● What to produce: Copy, word for word, each line of the data below from the first through the line containing "From Stdlib Require Import ZArith Lia Ascii SpecFloat.", and stop there.

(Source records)
----------------

(* ===== verification/ClientState.v ===== *)
(** * [internal/qbittorrent/client.go]: what a client remembers

    Which torrents it has seen complete, which it has seen at all, the states it
    shows ahead of the server, and the hashes it hides from a tracker domain. *)

From Stdlib Require Import ZArith Lia Ascii SpecFloat.
From stdpp Require Import base numbers list strings gmap.
From S2P Require Import Prelude.
From S2P Require Import GoStrings.
From S2P Require Import GoFloat.
From S2P Require Import Domain.
From S2P Require Import TransmissionRpc.
From S2P Require Import TorrentFilter.
From S2P Require Import TransmissionClient.
From S2P Require Import Conditions.
From S2P Require Import Grouping.
From S2P Require Import TrackerHealth.
From S2P Require Import TrackerMapping.
From S2P Require Import ListingFilter.

Open Scope qui_scope.

(** What an update of the sync manager tells: the torrents, and those that were
    removed since the last one. *)
Record SyncUpdate := MkUpdate { su_Torrents : gmap string Torrent; su_TorrentsRemoved : list string }.

(** ** Completed torrents *)

Record CompletionState := MkCompletion { completionState : gmap string bool; completionInit : bool }.

Definition isTorrentComplete (t : Torrent) : bool := (0 <? t_CompletionOn t)%Z.

Section detection.
Context `{!UnicodeCase}.

Definition normalizeHashForCompletion (hash : string) : string := ToUpper (TrimSpace hash).

Definition forget_completed (s : gmap string bool) (removed : list string) : gmap string bool :=
  foldl (λ s h, delete (normalizeHashForCompletion h) s) s removed.

(** One torrent of a later update: the state and the torrents that are ready. *)
Definition completion_step (acc : gmap string bool * list Torrent) (entry : string * Torrent) : gmap string bool * list Torrent :=
  let '(s, ready) := acc in
  let normalized := normalizeHashForCompletion entry.1 in
  let alreadyHandled := default false (s !! normalized) in
  let isComplete := isTorrentComplete entry.2 in
  if negb alreadyHandled && isComplete then (<[normalized := true]> s, ready ++ [entry.2])
  else if negb isComplete && negb alreadyHandled then (<[normalized := false]> s, ready)
  else (s, ready).

(** The new state, and the torrents whose completion is handled. *)
Definition handleCompletionUpdates (r : MapRange) (c : CompletionState) (data : SyncUpdate) : CompletionState * list Torrent :=
  let s := forget_completed (completionState c) (su_TorrentsRemoved data) in
  if negb (completionInit c) then
    if bool_decide (su_Torrents data = ∅) then (MkCompletion s false, [])
    else (MkCompletion
            (foldl (λ s entry, <[normalizeHashForCompletion entry.1 := isTorrentComplete entry.2]> s) s
               (range r 4 (su_Torrents data))) true, [])
  else
    let '(s, ready) := foldl completion_step (s, []) (range r 4 (su_Torrents data)) in
    (MkCompletion s true, ready).

(** ** Added torrents *)

Record AddedState := MkAdded { addedState : gset string; addedInit : bool }.

Definition torrentAddedGraceWindow : Z := 60 * Second.

Definition forget_added (s : gset string) (removed : list string) : gset string :=
  foldl (λ s h, s ∖ {[normalizeHashForCompletion h]}) s removed.

Definition added_step (acc : gset string * list Torrent) (entry : string * Torrent) : gset string * list Torrent :=
  let '(s, ready) := acc in
  let normalized := normalizeHashForCompletion entry.1 in
  if bool_decide (normalized ∈ s) then (s, ready) else ({[normalized]} ∪ s, ready ++ [entry.2]).

(** Torrents that were added longer ago only turn up late. *)
Definition recently_seen (now : Z) (t : Torrent) : bool :=
  negb ((0 <? t_AddedOn t) && (torrentAddedGraceWindow <? now - t_AddedOn t * Second))%Z.

Definition handleAddedUpdates (r : MapRange) (now : Z) (c : AddedState) (data : SyncUpdate) : AddedState * list Torrent :=
  let s := forget_added (addedState c) (su_TorrentsRemoved data) in
  if negb (addedInit c) then
    if bool_decide (su_Torrents data = ∅) then (MkAdded s false, [])
    else (MkAdded (foldl (λ s entry, {[normalizeHashForCompletion entry.1]} ∪ s) s (range r 5 (su_Torrents data))) true, [])
  else
    let '(s, ready) := foldl added_step (s, []) (range r 5 (su_Torrents data)) in
    (MkAdded s true, filter (λ t, recently_seen now t = true) ready).
End detection.

(** ** States shown ahead of the server *)

Record OptimisticTorrentUpdate := MkOptimistic {
  ou_State : TorrentState; ou_OriginalState : TorrentState; ou_UpdatedAt : Z; ou_Action : string }.

Definition getTargetState (action : string) (progress : float64) : TorrentState :=
  let done := f64_eqb progress f64_one in
  if bool_decide (action = "resume"%string) then (if done then TorrentStateQueuedUp else TorrentStateQueuedDl)
  else if bool_decide (action = "force_resume"%string) then (if done then TorrentStateForcedUp else TorrentStateForcedDl)
  else if bool_decide (action = "pause"%string) then (if done then TorrentStatePausedUp else TorrentStatePausedDl)
  else if bool_decide (action = "recheck"%string) then (if done then TorrentStateCheckingUp else TorrentStateCheckingDl)
  else ""%string.

(** The updates under their hashes; the cache that holds them may drop any of
    them when its time is up. *)
Abbreviation OptimisticUpdates := (gmap string OptimisticTorrentUpdate).

Definition optimistic_step (torrents : gmap string Torrent) (action : string) (now : Z)
    (updates : OptimisticUpdates) (hash : string) : OptimisticUpdates :=
  let originalState := from_option t_State ""%string (torrents !! hash) in
  let progress := from_option t_Progress f64_zero (torrents !! hash) in
  let state := getTargetState action progress in
  if negb (bool_decide (state = ""%string)) && negb (bool_decide (state = originalState))
  then <[hash := MkOptimistic state originalState now action]> updates
  else updates.

Definition applyOptimisticCacheUpdate (torrents : gmap string Torrent) (hashes : list string) (action : string) (now : Z)
    (updates : OptimisticUpdates) : OptimisticUpdates :=
  foldl (optimistic_step torrents action now) updates hashes.

Definition actionSuccessCategories : list (string * TorrentFilter) :=
  [("resume", "active"); ("force_resume", "active"); ("pause", "paused"); ("recheck", "checking")]%string.

Definition shouldClearOptimisticUpdate (currentState originalState optimisticState : TorrentState) (action : string) : bool :=
  if negb (bool_decide (originalState = ""%string)) then
    negb (bool_decide (currentState = originalState)) || bool_decide (currentState = optimisticState)
  else
    match TransmissionRpc.assoc action actionSuccessCategories with
    | Some successCategory => bool_decide (currentState ∈ states_of successCategory)
    | None => false
    end || bool_decide (currentState = optimisticState).

Definition set_state (t : Torrent) (state : TorrentState) : Torrent :=
  MkTorrent (t_AddedOn t) (t_AmountLeft t) (t_AutoManaged t) (t_Availability t) (t_Category t) (t_Comment t)
    (t_Completed t) (t_CompletionOn t) (t_CreatedBy t) (t_ContentPath t) (t_DlLimit t) (t_DlSpeed t)
    (t_DownloadPath t) (t_Downloaded t) (t_DownloadedSession t) (t_ETA t) (t_FirstLastPiecePrio t) (t_ForceStart t)
    (t_Hash t) (t_InfohashV1 t) (t_InfohashV2 t) (t_Popularity t) (t_Private t) (t_LastActivity t) (t_MagnetURI t)
    (t_MaxRatio t) (t_MaxSeedingTime t) (t_MaxInactiveSeedingTime t) (t_Name t) (t_NumComplete t)
    (t_NumIncomplete t) (t_NumLeechs t) (t_NumSeeds t) (t_Priority t) (t_Progress t) (t_Ratio t) (t_RatioLimit t)
    (t_Reannounce t) (t_SavePath t) (t_SeedingTime t) (t_SeedingTimeLimit t) (t_InactiveSeedingTimeLimit t)
    (t_ShareLimitAction t) (t_ShareLimitsMode t) (t_SeenComplete t) (t_SequentialDownload t) (t_Size t) state
    (t_SuperSeeding t) (t_Tags t) (t_TimeActive t) (t_TotalSize t) (t_Tracker t) (t_TrackersCount t) (t_UpLimit t)
    (t_Uploaded t) (t_UploadedSession t) (t_UpSpeed t) (t_Trackers t).
(* ===== verification/CrossMatch.v ===== *)
(** * [internal/services/crossseed/matching.go]: do two releases match?

    The validators of a pair of releases in their order, the fallbacks for
    relabelled web sources and for announces without a collection, and what a
    match means for the releases. *)

From Stdlib Require Import ZArith Lia Ascii.
From stdpp Require Import base numbers list strings gmap sorting.
From S2P Require Import Prelude.
From S2P Require Import GoStrings.
From S2P Require Import GoFloat.
From S2P Require Import Normalizer.
From S2P Require Import UnicodeText.
From S2P Require Import FileAlign.
From S2P Require Import CrossRelease.

Open Scope qui_scope.

(** ** Validators

    Each gives the reason of a rejection, and nothing when the pair passes. *)

Section validators.
Context `{!UnicodeCase, !UnicodeTables, !ReleaseParser}.

(** The first rejection of a sequence of checks. *)
Fixpoint first_reason (checks : list (bool * string)) : option string :=
  match checks with
  | [] => None
  | (rejected, reason) :: checks => if rejected then Some reason else first_reason checks
  end.

Definition differ (a b : string) : bool := negb (bool_decide (a = b)).
Definition given (a : string) : bool := negb (bool_decide (a = "")).

(** Both are given, and they differ. *)
Definition conflict (a b : string) : bool := given a && given b && differ a b.

Definition has_date (r : Release) : bool := ((0 <? r_Year r) && (0 <? r_Month r) && (0 <? r_Day r))%Z.

Definition all_titles (r : Release) (name : string) (extra : list string) : gset string :=
  addNormalizedTitles (normalizedReleaseTitles r name) extra.

Definition validateTitleArtistAndDates (source candidate : Release) (sourceName candidateName : string)
    (sourceExtraTitles candidateExtraTitles : list string) (isTV : bool) : option string :=
  let sourceTitles := all_titles source sourceName sourceExtraTitles in
  let candidateTitles := all_titles candidate candidateName candidateExtraTitles in
  first_reason
    [(bool_decide (sourceTitles = ∅) || bool_decide (candidateTitles = ∅), "empty normalized title");
     (negb (normalizedTitleSetsOverlap sourceTitles candidateTitles), "title mismatch");
     (given (r_Artist source) && given (r_Artist candidate) &&
        differ (normalizeLowerTrim (r_Artist source)) (normalizeLowerTrim (r_Artist candidate)), "artist mismatch");
     (((0 <? r_Year source) && (0 <? r_Year candidate))%Z && negb (r_Year source =? r_Year candidate)%Z, "year mismatch");
     (has_date source && has_date candidate &&
        (negb (r_Month source =? r_Month candidate)%Z || negb (r_Day source =? r_Day candidate)%Z), "date mismatch");
     (negb isTV && negb (bool_decide (r_Type source = UnknownType)) && negb (bool_decide (r_Type candidate = UnknownType)) &&
        negb (bool_decide (r_Type source = r_Type candidate)), "content type mismatch")].

Definition validateTVStructure (source candidate : Release) (findIndividualEpisodes isTV : bool) : option string :=
  if negb isTV then None else
  let sourceIsTV := isTVRelease source in
  let candidateIsTV := isTVRelease candidate in
  let sourceIsPack := isTVSeasonPack source in
  let candidateIsPack := isTVSeasonPack candidate in
  let episodes_differ := negb sourceIsPack && negb candidateIsPack && negb (r_Episode source =? r_Episode candidate)%Z in
  if sourceIsTV && negb candidateIsTV then Some "candidate not recognized as TV"
  else if candidateIsTV && negb sourceIsTV then Some "source not recognized as TV"
  else if ((0 <? r_Series source) && (0 <? r_Series candidate))%Z && negb (r_Series source =? r_Series candidate)%Z
  then Some "season mismatch"
  else if negb findIndividualEpisodes then
    if negb (Bool.eqb sourceIsPack candidateIsPack) then Some "season pack versus episode mismatch"
    else if episodes_differ then Some "episode mismatch" else None
  else if episodes_differ then Some "episode mismatch" else None.

Definition validateGroupSiteAndChecksum (source candidate : Release) : option string :=
  let sourceGroup := normalizeLowerTrim (r_Group source) in
  let candidateGroup := normalizeLowerTrim (r_Group candidate) in
  let sourceSite := normalizeLowerTrim (r_Site source) in
  let candidateSite := normalizeLowerTrim (r_Site candidate) in
  let candidateGroupIdentity := if bool_decide (candidateGroup = "") then candidateSite else candidateGroup in
  let candidateSiteIdentity := if bool_decide (candidateSite = "") then candidateGroup else candidateSite in
  let sourceSum := normalizeLowerTrim (r_Sum source) in
  let candidateSum := normalizeLowerTrim (r_Sum candidate) in
  first_reason
    [(given sourceGroup && (negb (given candidateGroupIdentity) || differ sourceGroup candidateGroupIdentity), "group mismatch");
     (given sourceSite && (given candidateSiteIdentity && differ sourceSite candidateSiteIdentity), "site mismatch");
     (given sourceSum && (negb (given candidateSum) || differ sourceSum candidateSum), "checksum mismatch")].

Definition sourceMismatchReason : string := "source mismatch".

Definition isKnownSD (res : string) : bool := bool_decide (normalizeVariant res ∈ ["480P"; "576P"; "SD"]).

Definition resolutions_differ (source candidate : string) : bool :=
  let sourceRes := normalizeLowerTrim source in
  let candidateRes := normalizeLowerTrim candidate in
  if bool_decide (sourceRes = candidateRes) then false
  else negb ((negb (given sourceRes) && isKnownSD candidateRes) || (negb (given candidateRes) && isKnownSD sourceRes)).

Definition collections_differ (source candidate : Release) (isTV : bool) : bool :=
  let sourceCollection := normalizeLowerTrim (r_Collection source) in
  let candidateCollection := normalizeLowerTrim (r_Collection candidate) in
  if bool_decide (sourceCollection = candidateCollection) then false
  else
    let unknownSeasonTV := isTV && ((r_Series source =? 0) || (r_Series candidate =? 0))%Z in
    negb (unknownSeasonTV && (negb (given sourceCollection) || negb (given candidateCollection))).

Definition nonempty {A} (l : list A) : bool := match l with [] => false | _ => true end.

----------------

● Task result:
(* ===== verification/ClientState.v ===== *)
(** * [internal/qbittorrent/client.go]: what a client remembers

    Which torrents it has seen complete, which it has seen at all, the states it
    shows ahead of the server, and the hashes it hides from a tracker domain. *)

From Stdlib Require Import ZArith Lia Ascii SpecFloat.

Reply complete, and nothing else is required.